Today we remembered St Mark the Evangelist, whose Feast day falls on March 25th. At this weekly service, instead of a homily, we spend a few minutes reflecting as a group on the appointed readings or on the saint being commemorated, or on what God is doing in the world or in our lives.
The blurb about the saint of the day in For All the Saints, notes that Mark “was addressing a Church confused by the gap between the promise of “the good news” and the reality of persecution.”
This reminded me of a review I read in the latest New Yorker of a new book about the poet Wallace Stevens. The reviewer (Peter Schjeldahl) mentions his candidate for the finest American modern poem: “The Idea of order at Key West.” I pulled out my anthology of 20th-century poetry and read Stevens’ poem, finding it a challenging piece of work. The phrase “blessed rage for order” comes from this poem, although it was more familiar to me as the title of David Tracy’s book about theological pluralism. I looked up an analysis of poem and found this: “The core of the poem lies on the interdependence of imagination and reality. Stevens stresses the “essential discontinuity between them” and emphasizes their differences by “demonstrating the vain struggle of the imagination ‘to grasp what it beholds in a single version of it.”

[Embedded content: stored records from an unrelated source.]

(** During the replay that follows a restart a local read can see a state
    that no sequence of the statements ever produced: after three writes, node
    1 restarts and replays the first one over the store it kept. *)
Theorem restart_exposes_mixed_state :
  exists c : cstate unit, reachable ∅ c /\ c_leader c <> Some 1 /\
    forall i, c_store c 1 <> seq_state ∅ (take i (c_hist c)).
Proof.
  set (c1 := restart 1 0 three_written).
  assert (exists e, c_log c1 !! c_applied c1 1 = Some e) as [e He] by (vm_compute; eauto).
  exists (apply_next 1 e c1). split; [|split].
  - eapply reach_step; [eapply reach_step; [apply three_written_reachable|apply StepRestart; apply Nat.le_0_l]|].
    by apply StepApply.
  - done.
  - vm_compute in He. injection He as <-. intros i Heq.
    apply (f_equal (fun m : store => (m !! [97], m !! [98]))) in Heq. revert Heq.
    destruct i as [|[|[|[|i]]]]; vm_compute; congruence.
Qed.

Another member of our Wednesday circle mentioned having seen a PBS special on Buddhism recently, in which a Buddhist monk spoke of people being surprised that Buddhist monks continually struggle with earthly temptations on their spiritual path. The struggle between the illusory and pursuit of Nirvana is ever present.
Whatever the spiritual path we walk, there will always be distractions, washouts, potholes, detours, forks, dead-ends, and the unknown. We have always had to live with these tensions as part of the journey.